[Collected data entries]
=====

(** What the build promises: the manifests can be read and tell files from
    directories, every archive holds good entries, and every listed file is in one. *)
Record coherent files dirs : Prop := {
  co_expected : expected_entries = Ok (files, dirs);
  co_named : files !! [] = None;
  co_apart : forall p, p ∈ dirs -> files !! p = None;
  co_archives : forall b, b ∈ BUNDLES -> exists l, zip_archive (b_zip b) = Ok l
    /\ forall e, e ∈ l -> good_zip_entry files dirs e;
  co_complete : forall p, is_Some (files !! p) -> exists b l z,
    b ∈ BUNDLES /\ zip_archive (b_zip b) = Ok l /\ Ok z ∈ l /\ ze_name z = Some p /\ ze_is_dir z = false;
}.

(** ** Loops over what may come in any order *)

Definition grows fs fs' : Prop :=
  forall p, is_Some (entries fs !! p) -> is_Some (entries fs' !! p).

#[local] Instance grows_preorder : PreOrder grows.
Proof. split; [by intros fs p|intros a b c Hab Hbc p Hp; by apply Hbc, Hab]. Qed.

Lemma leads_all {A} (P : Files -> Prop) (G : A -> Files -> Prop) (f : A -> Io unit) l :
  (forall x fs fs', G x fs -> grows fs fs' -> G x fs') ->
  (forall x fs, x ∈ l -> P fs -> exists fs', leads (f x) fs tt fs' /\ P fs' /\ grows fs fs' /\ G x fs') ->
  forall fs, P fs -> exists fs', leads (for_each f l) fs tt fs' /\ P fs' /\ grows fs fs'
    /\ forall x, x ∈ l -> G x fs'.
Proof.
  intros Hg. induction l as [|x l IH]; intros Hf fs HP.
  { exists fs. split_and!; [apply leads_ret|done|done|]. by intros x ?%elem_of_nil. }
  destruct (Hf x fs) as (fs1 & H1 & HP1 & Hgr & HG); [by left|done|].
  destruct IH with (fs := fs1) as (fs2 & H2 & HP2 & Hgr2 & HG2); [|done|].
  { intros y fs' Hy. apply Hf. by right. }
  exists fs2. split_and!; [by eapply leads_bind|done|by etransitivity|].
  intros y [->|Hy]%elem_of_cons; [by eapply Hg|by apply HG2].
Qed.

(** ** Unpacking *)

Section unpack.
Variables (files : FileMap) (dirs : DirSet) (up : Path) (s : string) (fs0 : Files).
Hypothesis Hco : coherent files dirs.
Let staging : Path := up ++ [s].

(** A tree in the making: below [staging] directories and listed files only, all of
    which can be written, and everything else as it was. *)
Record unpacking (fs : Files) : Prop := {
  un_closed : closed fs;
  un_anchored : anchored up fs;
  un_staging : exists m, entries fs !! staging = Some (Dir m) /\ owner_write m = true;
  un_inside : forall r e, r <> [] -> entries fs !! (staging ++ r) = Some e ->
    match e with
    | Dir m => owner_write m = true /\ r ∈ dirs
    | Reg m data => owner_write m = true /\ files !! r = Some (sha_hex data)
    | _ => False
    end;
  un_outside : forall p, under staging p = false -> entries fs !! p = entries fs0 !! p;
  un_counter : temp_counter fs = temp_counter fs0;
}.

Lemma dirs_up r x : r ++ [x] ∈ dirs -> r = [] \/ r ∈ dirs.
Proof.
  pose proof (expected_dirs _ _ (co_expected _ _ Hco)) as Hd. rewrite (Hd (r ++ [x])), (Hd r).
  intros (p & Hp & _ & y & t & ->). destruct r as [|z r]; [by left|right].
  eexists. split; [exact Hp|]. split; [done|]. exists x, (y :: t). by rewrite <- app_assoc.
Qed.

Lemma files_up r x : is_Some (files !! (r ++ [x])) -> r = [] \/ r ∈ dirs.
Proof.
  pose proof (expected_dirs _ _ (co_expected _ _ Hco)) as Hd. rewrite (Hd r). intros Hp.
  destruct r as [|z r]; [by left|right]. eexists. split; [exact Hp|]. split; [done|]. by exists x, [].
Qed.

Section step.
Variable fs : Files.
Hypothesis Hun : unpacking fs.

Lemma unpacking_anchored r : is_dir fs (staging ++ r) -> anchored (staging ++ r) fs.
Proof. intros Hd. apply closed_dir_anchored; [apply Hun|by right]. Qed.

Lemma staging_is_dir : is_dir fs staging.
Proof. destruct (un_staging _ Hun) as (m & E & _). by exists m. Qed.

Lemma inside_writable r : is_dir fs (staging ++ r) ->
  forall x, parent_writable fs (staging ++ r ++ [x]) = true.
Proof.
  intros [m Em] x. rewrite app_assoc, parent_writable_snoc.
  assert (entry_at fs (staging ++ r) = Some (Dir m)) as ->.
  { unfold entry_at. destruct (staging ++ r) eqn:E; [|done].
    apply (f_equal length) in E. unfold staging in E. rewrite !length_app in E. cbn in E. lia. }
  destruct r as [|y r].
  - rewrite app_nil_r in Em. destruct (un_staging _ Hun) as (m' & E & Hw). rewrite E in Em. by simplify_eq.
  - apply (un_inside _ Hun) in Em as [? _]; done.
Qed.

=====

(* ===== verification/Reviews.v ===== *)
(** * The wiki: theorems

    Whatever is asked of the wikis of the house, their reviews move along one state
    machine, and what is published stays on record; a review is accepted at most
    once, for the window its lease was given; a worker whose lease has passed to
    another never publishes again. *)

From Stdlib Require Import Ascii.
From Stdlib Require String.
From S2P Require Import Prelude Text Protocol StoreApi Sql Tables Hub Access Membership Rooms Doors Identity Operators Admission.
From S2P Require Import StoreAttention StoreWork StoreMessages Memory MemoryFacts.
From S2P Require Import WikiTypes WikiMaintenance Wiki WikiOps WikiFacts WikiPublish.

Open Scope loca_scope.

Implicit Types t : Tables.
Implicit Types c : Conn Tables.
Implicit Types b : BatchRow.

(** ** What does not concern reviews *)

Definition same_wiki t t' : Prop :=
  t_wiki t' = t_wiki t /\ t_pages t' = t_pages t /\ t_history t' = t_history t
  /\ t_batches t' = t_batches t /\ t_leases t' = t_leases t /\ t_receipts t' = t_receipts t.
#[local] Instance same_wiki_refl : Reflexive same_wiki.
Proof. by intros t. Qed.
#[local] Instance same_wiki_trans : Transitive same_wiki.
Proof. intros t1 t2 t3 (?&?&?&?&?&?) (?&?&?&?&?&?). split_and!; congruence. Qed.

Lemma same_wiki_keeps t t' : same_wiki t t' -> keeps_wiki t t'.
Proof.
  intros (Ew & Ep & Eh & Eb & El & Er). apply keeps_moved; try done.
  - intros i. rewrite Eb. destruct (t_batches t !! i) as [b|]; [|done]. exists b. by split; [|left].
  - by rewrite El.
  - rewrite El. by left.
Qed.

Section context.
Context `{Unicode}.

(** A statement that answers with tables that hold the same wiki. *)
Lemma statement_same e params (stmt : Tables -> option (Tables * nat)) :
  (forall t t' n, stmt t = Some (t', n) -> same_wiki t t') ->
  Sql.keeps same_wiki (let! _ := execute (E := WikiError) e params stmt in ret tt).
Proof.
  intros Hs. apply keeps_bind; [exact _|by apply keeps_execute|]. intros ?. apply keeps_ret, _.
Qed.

=====

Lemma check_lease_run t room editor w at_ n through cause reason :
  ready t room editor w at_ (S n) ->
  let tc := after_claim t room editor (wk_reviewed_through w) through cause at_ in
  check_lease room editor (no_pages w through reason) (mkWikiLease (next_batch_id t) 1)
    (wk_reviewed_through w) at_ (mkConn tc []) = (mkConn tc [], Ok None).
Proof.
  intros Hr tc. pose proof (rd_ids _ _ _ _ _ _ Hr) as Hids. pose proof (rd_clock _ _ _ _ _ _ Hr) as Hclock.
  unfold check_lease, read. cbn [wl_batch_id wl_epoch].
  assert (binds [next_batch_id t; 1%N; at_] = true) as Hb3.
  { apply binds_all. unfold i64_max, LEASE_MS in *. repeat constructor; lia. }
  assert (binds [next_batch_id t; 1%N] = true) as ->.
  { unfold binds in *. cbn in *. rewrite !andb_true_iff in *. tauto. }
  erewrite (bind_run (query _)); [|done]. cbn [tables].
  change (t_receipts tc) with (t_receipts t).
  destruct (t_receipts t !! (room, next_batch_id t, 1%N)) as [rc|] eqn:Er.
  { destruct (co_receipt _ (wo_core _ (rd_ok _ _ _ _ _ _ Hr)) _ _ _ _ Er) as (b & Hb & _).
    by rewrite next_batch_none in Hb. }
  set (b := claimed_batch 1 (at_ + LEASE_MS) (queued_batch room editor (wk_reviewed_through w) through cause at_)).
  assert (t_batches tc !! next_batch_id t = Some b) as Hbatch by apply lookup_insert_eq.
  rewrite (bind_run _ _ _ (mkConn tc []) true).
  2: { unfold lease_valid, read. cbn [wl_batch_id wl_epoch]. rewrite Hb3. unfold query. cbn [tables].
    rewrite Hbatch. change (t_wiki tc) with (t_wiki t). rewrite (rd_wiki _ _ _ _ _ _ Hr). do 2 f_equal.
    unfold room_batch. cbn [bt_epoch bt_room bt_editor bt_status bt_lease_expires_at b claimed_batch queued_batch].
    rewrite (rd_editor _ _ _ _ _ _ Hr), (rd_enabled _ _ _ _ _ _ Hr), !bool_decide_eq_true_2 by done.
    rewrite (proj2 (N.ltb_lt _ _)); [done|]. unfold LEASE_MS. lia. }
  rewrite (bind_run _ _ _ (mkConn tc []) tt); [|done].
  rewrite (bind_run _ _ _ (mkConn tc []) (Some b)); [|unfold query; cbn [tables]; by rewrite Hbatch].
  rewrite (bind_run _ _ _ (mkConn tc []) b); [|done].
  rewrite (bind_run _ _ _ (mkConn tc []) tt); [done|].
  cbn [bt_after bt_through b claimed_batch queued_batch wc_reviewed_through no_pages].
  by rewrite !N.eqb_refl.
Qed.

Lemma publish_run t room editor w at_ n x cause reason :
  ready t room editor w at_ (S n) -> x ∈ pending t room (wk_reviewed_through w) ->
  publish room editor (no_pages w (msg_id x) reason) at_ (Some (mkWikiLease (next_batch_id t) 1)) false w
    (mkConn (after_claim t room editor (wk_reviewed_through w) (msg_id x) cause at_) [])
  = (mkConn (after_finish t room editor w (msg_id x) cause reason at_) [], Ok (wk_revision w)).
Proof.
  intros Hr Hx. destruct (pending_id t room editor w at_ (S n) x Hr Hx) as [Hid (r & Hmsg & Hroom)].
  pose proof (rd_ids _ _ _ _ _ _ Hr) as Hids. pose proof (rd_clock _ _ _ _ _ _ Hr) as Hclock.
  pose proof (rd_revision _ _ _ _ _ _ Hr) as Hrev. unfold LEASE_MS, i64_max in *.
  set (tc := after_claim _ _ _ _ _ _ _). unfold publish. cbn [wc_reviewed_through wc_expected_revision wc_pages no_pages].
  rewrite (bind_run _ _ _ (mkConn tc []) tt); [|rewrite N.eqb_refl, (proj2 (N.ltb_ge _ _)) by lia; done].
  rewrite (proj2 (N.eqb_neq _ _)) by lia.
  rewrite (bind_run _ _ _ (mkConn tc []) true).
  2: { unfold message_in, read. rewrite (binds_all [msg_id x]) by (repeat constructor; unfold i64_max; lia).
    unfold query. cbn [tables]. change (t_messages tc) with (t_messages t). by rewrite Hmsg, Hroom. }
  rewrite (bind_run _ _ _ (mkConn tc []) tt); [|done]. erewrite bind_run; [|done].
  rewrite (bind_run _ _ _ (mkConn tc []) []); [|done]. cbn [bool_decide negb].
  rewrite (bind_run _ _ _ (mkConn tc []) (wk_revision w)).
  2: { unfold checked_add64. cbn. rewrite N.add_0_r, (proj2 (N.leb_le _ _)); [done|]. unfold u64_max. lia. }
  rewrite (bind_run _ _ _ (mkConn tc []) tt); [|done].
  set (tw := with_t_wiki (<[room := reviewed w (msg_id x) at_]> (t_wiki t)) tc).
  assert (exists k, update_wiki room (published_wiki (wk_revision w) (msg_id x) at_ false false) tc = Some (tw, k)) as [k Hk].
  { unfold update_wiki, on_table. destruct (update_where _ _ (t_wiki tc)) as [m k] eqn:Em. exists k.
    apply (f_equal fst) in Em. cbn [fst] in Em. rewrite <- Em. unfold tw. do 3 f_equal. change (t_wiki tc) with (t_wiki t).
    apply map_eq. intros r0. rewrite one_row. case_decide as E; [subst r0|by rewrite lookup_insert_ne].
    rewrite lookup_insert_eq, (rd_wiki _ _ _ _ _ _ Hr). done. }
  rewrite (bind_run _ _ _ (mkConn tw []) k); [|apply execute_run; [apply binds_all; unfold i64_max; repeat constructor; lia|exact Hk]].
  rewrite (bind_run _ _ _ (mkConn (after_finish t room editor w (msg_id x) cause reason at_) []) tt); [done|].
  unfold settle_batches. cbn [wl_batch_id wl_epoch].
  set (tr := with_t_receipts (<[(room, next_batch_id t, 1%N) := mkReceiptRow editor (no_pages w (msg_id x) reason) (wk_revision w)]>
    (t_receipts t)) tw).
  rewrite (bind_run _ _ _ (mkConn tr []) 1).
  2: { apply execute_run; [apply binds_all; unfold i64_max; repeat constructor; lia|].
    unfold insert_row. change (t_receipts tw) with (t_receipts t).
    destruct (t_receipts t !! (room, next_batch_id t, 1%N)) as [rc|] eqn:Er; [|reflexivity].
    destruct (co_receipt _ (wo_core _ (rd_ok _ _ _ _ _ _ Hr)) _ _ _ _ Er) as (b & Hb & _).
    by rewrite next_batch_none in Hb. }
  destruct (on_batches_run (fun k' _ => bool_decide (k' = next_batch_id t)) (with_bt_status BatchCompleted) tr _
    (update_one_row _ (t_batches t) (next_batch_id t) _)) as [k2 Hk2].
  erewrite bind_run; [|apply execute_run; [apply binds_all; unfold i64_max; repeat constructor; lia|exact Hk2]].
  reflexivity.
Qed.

=====

* Exercise *
Given the records above, restate word for word only the lines starting at the one with "rewrite (rd_editor _" and ending at the one with "rewrite (bind_run _ _ _ (mkConn tc []) tt); [done|].".

* Task response *
    rewrite (rd_editor _ _ _ _ _ _ Hr), (rd_enabled _ _ _ _ _ _ Hr), !bool_decide_eq_true_2 by done.
    rewrite (proj2 (N.ltb_lt _ _)); [done|]. unfold LEASE_MS. lia. }
  rewrite (bind_run _ _ _ (mkConn tc []) tt); [|done].
  rewrite (bind_run _ _ _ (mkConn tc []) (Some b)); [|unfold query; cbn [tables]; by rewrite Hbatch].
  rewrite (bind_run _ _ _ (mkConn tc []) b); [|done].
  rewrite (bind_run _ _ _ (mkConn tc []) tt); [done|].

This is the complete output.